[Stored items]
******

(* ===== verification/Strconv.v ===== *)
(** * Decimal conversions of Go's standard library

    [strconv.Itoa], [strconv.FormatUint], [strconv.ParseUint],
    [strconv.ParseInt] and [strconv.Atoi] in base 10 on 64-bit integers, as
    the sources call them: annotation sizes, LVM reports and SPDK service ids.
    As in Go, a syntax error gives the value 0 and a range error gives the
    nearest representable integer, both beside a non-nil error. *)

From Stdlib Require Import ZArith Lia Ascii String.
From stdpp Require Import base strings list option.
From S2P Require Import Prelude.

Local Open Scope Z_scope.

Definition ErrSyntax : error := ErrNew "invalid syntax".
Definition ErrRange : error := ErrNew "value out of range".

(** The value of a decimal digit. *)
Definition digit_val (c : Ascii.ascii) : option Z :=
  let n := Z.of_nat (Ascii.nat_of_ascii c) in
  if decide (48 ≤ n ≤ 57) then Some (n - 48) else None.

Definition digit_char (d : Z) : Ascii.ascii := Ascii.ascii_of_nat (Z.to_nat (48 + d)).

(** The digit loop of [ParseUint]: it stops at the first bad digit or at the
    first digit that overflows a [uint64]. *)
Fixpoint parse_uint_loop (s : string) (n : Z) : result Z :=
  match s with
  | EmptyString => inl n
  | String c s' =>
      match digit_val c with
      | None => inr ErrSyntax
      | Some d =>
          let n1 := n * 10 + d in
          if decide (18446744073709551616 ≤ n1) then inr ErrRange
          else parse_uint_loop s' n1
      end
  end.

Definition ParseUint (s : string) : Z * option error :=
  match s with
  | EmptyString => (0, Some ErrSyntax)
  | _ =>
      match parse_uint_loop s 0 with
      | inl n => (n, None)
      | inr e =>
          (if decide (e = ErrRange) then 18446744073709551615 else 0, Some e)
      end
  end.

Definition split_sign (s : string) : bool * string :=
  match s with
  | String "-"%char s' => (true, s')
  | String "+"%char s' => (false, s')
  | _ => (false, s)
  end.

Definition ParseInt (s : string) : Z * option error :=
  match s with
  | EmptyString => (0, Some ErrSyntax)
  | _ =>
      let '(neg, body) := split_sign s in
      match ParseUint body with
      | (un, Some e) =>
          if decide (e = ErrRange)
          then (if neg then -9223372036854775808 else 9223372036854775807, Some ErrRange)
          else (0, Some e)
      | (un, None) =>
          if negb neg && bool_decide (9223372036854775808 ≤ un)
          then (9223372036854775807, Some ErrRange)
          else if neg && bool_decide (9223372036854775808 < un)
          then (-9223372036854775808, Some ErrRange)
          else (if neg then - un else un, None)
      end
  end.

(** On a 64-bit platform [Atoi] is [ParseInt] in base 10. *)
Definition Atoi (s : string) : Z * option error := ParseInt s.

Fixpoint format_loop (fuel : nat) (n : Z) (acc : string) : string :=
  match fuel with
  | O => acc
  | S f =>
      let acc' := String (digit_char (n mod 10)) acc in
      if decide (n < 10) then acc' else format_loop f (n / 10) acc'
  end.

(** 20 digits are enough for a [uint64]. *)
Definition FormatUint (n : Z) : string := format_loop 20 n "".
Definition Itoa (n : Z) : string :=
  if decide (n < 0) then "-" +:+ FormatUint (- n) else FormatUint n.

Arguments ParseUint : simpl never.
Arguments FormatUint : simpl never.

Lemma digit_val_char d : 0 ≤ d < 10 → digit_val (digit_char d) = Some d.
Proof.
  intros H. unfold digit_val, digit_char.
  rewrite Ascii.nat_ascii_embedding by lia.
  rewrite Z2Nat.id by lia. case_decide; [f_equal; lia|lia].
Qed.

Lemma format_loop_parse f n acc :
  0 ≤ n < 10 ^ Z.of_nat f → n < 18446744073709551616 →
  parse_uint_loop (format_loop f n acc) 0 = parse_uint_loop acc n.
Proof.
  revert n acc. induction f as [|f IH]; intros n acc Hn Hmax.
  { simpl in *. assert (n = 0) by lia. by subst. }
  rewrite Nat2Z.inj_succ, Z.pow_succ_r in Hn by lia. simpl.
  pose proof (Z.mod_pos_bound n 10 ltac:(lia)) as Hm.
  pose proof (Z.div_mod n 10 ltac:(lia)) as Hd.
  case_decide as Hlt.
  - simpl. rewrite digit_val_char by lia. rewrite Z.mod_small by lia.
    case_decide; [lia|]. f_equal; lia.
  - rewrite IH; [|split; [apply Z.div_pos; lia|apply Z.div_lt_upper_bound; lia]|
                 apply Z.div_lt_upper_bound; lia].
    simpl. rewrite digit_val_char by lia.
    replace (n / 10 * 10 + n mod 10) with n by lia.
    case_decide; [lia|done].
Qed.

Lemma FormatUint_parse n : is_uint64 n → parse_uint_loop (FormatUint n) 0 = inl n.
Proof.
  unfold is_uint64. intros H. unfold FormatUint. rewrite format_loop_parse; [done| |lia].
  change (10 ^ Z.of_nat 20) with 100000000000000000000. lia.
Qed.

Lemma format_loop_nonempty f n acc : acc ≠ "" → format_loop f n acc ≠ "".
Proof.
  revert n acc. induction f as [|f IH]; intros n acc H; simpl; [done|].
  case_decide; [done|]. by apply IH.
Qed.

Lemma FormatUint_nonempty n : FormatUint n ≠ "".
Proof.
  unfold FormatUint. simpl. case_decide; [done|]. by apply (format_loop_nonempty 19).
Qed.

Lemma ParseUint_FormatUint n : is_uint64 n → ParseUint (FormatUint n) = (n, None).
Proof.
  intros H. unfold ParseUint. pose proof (FormatUint_nonempty n).
  destruct (FormatUint n) eqn:E; [done|]. by rewrite <- E, FormatUint_parse.
Qed.

(** A printed unsigned number has no sign character. *)
Lemma split_sign_FormatUint n : is_uint64 n → split_sign (FormatUint n) = (false, FormatUint n).
Proof.
  intros H. pose proof (FormatUint_parse n H) as Hp.
  destruct (FormatUint n) as [|c s]; [done|].
  unfold split_sign. repeat (case_match; try done); subst; discriminate Hp.
Qed.

Lemma ParseInt_Itoa n : is_int64 n → ParseInt (Itoa n) = (n, None).
Proof.
  unfold is_int64. intros H. unfold Itoa. case_decide as Hneg.
  - assert (is_uint64 (- n)) by (unfold is_uint64; lia).
    unfold ParseInt. simpl. change ("" +:+ ?s) with s.
    rewrite ParseUint_FormatUint by done. simpl.
    rewrite bool_decide_eq_false_2 by lia. f_equal. lia.
  - assert (is_uint64 n) by (unfold is_uint64; lia).
    pose proof (FormatUint_nonempty n). unfold ParseInt.
    destruct (FormatUint n) eqn:E; [done|]. rewrite <- E.
    rewrite split_sign_FormatUint, ParseUint_FormatUint by done. simpl.
    by rewrite bool_decide_eq_false_2 by lia.
Qed.

Lemma Itoa_inj a b : is_int64 a → is_int64 b → Itoa a = Itoa b → a = b.
Proof.
  intros Ha Hb E. apply ParseInt_Itoa in Ha. apply ParseInt_Itoa in Hb.
  rewrite E, Hb in Ha. by injection Ha.
Qed.

(** Whatever the input, [ParseUint] and [ParseInt] stay in their range. *)
Lemma parse_uint_loop_range s n m :
  is_uint64 n → parse_uint_loop s n = inl m → is_uint64 m.
Proof.
  revert n. induction s as [|c s IH]; simpl; intros n Hn; [by intros [= <-]|].
  destruct (digit_val c) as [d|] eqn:Ed; [|done]. case_decide; [done|].
  apply IH. unfold digit_val in Ed. case_decide; [|done]. injection Ed as <-.
  unfold is_uint64 in *. lia.
Qed.

Lemma ParseUint_range s : is_uint64 (fst (ParseUint s)).
Proof.
  assert (is_uint64 0) by (unfold is_uint64; lia).
  unfold ParseUint. destruct s; [done|].
  destruct (parse_uint_loop _ 0) eqn:E; simpl; [by eapply parse_uint_loop_range|].
  case_decide; [unfold is_uint64; lia|done].
Qed.

Lemma ParseInt_range s : is_int64 (fst (ParseInt s)).
Proof.
  unfold ParseInt. destruct s as [|c s]; [simpl; unfold is_int64; lia|].
  destruct (split_sign _) as [neg body]. pose proof (ParseUint_range body) as Hr.
  destruct (ParseUint body) as [un [e|]]; simpl in *; unfold is_int64, is_uint64 in *.
  - case_decide; destruct neg; simpl; lia.
  - repeat case_bool_decide; destruct neg; simpl in *; lia.
Qed.

#[export] Hint Resolve ParseUint_range ParseInt_range : liteio.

******

# [ABOUT THIS EXERCISE]
Please copy, exactly and with nothing else, the lines above beginning at the line that has "match ParseUint body with" and ending with the line that has "(** On a 64-bit".

# [RESPONSE]
      match ParseUint body with
      | (un, Some e) =>
          if decide (e = ErrRange)
          then (if neg then -9223372036854775808 else 9223372036854775807, Some ErrRange)
          else (0, Some e)
      | (un, None) =>
          if negb neg && bool_decide (9223372036854775808 ≤ un)
          then (9223372036854775807, Some ErrRange)
          else if neg && bool_decide (9223372036854775808 < un)
          then (-9223372036854775808, Some ErrRange)
          else (if neg then - un else un, None)
      end
  end.

(** On a 64-bit platform [Atoi] is [ParseInt] in base 10. *)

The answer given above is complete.